------ Exercise input ------
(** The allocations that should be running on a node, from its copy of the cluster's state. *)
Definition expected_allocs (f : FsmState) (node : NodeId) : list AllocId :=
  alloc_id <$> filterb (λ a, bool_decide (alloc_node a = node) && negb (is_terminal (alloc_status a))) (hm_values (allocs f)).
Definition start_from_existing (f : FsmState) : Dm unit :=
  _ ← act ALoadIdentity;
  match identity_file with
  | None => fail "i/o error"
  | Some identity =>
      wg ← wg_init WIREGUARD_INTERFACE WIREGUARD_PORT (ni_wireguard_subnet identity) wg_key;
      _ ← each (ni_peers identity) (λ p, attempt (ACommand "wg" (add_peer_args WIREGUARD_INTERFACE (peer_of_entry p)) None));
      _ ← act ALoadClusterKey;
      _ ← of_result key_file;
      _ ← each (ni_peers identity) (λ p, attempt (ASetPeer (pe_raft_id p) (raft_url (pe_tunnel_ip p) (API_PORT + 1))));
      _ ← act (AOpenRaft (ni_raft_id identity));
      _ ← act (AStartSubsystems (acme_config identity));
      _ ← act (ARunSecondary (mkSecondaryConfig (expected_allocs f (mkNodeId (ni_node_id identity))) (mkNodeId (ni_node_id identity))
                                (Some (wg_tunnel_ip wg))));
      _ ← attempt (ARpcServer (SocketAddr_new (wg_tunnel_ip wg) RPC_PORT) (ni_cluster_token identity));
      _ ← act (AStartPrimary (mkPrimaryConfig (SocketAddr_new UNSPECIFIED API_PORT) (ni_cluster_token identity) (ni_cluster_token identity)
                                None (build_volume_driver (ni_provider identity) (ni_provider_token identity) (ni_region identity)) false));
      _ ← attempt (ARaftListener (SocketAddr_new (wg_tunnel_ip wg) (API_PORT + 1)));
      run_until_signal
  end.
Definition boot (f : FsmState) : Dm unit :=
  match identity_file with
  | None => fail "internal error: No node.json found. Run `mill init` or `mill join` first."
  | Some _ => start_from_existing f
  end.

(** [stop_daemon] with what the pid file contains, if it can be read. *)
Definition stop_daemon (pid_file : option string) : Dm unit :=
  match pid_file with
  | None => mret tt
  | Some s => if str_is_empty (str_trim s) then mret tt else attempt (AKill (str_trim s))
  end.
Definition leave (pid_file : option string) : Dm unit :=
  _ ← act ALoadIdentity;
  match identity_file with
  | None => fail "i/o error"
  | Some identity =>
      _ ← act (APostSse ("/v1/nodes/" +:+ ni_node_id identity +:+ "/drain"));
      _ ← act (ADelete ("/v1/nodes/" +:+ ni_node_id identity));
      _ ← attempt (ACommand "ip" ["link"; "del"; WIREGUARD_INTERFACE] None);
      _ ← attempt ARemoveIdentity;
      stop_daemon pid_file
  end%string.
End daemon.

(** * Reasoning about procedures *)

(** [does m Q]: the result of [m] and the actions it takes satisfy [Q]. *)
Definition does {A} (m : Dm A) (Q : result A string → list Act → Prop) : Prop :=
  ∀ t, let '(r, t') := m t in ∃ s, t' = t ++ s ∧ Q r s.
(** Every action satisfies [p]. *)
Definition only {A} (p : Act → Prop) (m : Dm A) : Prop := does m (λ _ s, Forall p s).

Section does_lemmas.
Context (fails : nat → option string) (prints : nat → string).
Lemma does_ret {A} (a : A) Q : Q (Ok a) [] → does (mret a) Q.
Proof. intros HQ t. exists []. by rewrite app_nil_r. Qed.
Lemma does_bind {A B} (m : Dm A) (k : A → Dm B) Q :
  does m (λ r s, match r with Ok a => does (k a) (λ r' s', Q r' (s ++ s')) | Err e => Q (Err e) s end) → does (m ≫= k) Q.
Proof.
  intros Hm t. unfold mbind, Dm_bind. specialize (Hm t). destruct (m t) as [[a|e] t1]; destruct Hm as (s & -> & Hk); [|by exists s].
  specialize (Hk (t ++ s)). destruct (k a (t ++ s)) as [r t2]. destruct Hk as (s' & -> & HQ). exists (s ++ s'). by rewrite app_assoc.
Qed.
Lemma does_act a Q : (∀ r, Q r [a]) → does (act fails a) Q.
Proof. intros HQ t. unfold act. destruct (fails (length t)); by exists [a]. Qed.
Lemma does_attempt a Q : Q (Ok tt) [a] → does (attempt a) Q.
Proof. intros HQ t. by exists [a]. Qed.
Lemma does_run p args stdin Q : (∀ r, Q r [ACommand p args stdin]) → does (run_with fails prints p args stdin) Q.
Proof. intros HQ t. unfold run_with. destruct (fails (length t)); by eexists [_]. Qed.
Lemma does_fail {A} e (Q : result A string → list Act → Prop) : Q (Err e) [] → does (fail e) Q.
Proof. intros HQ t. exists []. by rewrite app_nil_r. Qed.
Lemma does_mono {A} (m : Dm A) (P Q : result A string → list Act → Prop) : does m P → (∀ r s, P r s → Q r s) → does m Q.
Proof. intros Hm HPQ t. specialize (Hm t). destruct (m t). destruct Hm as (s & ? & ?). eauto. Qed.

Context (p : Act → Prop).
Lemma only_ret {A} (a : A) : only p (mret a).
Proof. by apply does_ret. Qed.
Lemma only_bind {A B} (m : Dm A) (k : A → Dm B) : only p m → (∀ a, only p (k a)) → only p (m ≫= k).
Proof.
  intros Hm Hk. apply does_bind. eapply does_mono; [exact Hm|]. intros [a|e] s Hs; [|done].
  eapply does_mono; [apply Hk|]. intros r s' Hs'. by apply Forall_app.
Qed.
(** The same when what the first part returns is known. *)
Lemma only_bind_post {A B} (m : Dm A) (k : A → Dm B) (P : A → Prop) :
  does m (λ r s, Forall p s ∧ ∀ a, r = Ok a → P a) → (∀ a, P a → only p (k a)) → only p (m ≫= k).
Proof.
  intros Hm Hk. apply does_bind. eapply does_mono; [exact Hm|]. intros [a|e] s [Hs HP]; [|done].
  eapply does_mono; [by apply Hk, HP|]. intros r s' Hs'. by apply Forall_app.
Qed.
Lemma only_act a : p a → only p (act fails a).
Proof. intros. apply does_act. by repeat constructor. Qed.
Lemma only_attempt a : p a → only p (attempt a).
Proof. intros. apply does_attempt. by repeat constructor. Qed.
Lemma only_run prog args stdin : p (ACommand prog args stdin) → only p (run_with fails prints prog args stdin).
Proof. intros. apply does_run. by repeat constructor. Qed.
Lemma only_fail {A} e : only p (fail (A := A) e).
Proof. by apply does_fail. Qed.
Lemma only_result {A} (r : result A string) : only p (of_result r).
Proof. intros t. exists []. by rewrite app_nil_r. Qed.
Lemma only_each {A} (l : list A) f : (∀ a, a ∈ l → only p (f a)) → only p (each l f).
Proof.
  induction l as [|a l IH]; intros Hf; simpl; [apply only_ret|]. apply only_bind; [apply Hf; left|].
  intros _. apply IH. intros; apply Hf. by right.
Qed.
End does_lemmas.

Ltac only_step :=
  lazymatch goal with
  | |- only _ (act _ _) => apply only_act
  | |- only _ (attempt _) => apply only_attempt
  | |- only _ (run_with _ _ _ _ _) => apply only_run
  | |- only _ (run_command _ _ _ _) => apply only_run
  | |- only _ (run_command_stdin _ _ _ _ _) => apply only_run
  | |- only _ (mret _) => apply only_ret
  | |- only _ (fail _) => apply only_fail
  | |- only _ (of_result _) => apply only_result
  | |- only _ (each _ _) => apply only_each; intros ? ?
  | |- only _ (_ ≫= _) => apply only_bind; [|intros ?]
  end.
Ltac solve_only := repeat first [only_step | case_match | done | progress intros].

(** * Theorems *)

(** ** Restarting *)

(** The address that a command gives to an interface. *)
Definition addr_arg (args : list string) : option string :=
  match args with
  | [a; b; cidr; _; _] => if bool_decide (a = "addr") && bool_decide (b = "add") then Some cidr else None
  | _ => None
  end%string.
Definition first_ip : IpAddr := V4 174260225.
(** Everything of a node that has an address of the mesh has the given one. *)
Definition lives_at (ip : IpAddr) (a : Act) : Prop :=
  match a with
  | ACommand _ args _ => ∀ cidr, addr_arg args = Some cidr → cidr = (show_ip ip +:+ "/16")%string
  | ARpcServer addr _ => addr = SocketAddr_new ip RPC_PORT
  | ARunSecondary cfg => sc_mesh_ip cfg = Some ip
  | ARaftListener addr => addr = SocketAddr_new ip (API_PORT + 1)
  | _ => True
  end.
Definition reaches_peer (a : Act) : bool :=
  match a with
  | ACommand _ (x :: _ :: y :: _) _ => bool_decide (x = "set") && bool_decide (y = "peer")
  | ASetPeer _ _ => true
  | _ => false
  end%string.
------
→ Problem requirements
Start at the line with "lazymatch goal with". Give that line and every line after it again, word for word, through the last line above.

→ Completed task
  lazymatch goal with
  | |- only _ (act _ _) => apply only_act
  | |- only _ (attempt _) => apply only_attempt
  | |- only _ (run_with _ _ _ _ _) => apply only_run
  | |- only _ (run_command _ _ _ _) => apply only_run
  | |- only _ (run_command_stdin _ _ _ _ _) => apply only_run
  | |- only _ (mret _) => apply only_ret
  | |- only _ (fail _) => apply only_fail
  | |- only _ (of_result _) => apply only_result
  | |- only _ (each _ _) => apply only_each; intros ? ?
  | |- only _ (_ ≫= _) => apply only_bind; [|intros ?]
  end.
Ltac solve_only := repeat first [only_step | case_match | done | progress intros].

(** * Theorems *)

(** ** Restarting *)

(** The address that a command gives to an interface. *)
Definition addr_arg (args : list string) : option string :=
  match args with
  | [a; b; cidr; _; _] => if bool_decide (a = "addr") && bool_decide (b = "add") then Some cidr else None
  | _ => None
  end%string.
Definition first_ip : IpAddr := V4 174260225.
(** Everything of a node that has an address of the mesh has the given one. *)
Definition lives_at (ip : IpAddr) (a : Act) : Prop :=
  match a with
  | ACommand _ args _ => ∀ cidr, addr_arg args = Some cidr → cidr = (show_ip ip +:+ "/16")%string
  | ARpcServer addr _ => addr = SocketAddr_new ip RPC_PORT
  | ARunSecondary cfg => sc_mesh_ip cfg = Some ip
  | ARaftListener addr => addr = SocketAddr_new ip (API_PORT + 1)
  | _ => True
  end.
Definition reaches_peer (a : Act) : bool :=
  match a with
  | ACommand _ (x :: _ :: y :: _) _ => bool_decide (x = "set") && bool_decide (y = "peer")
  | ASetPeer _ _ => true
  | _ => false
  end%string.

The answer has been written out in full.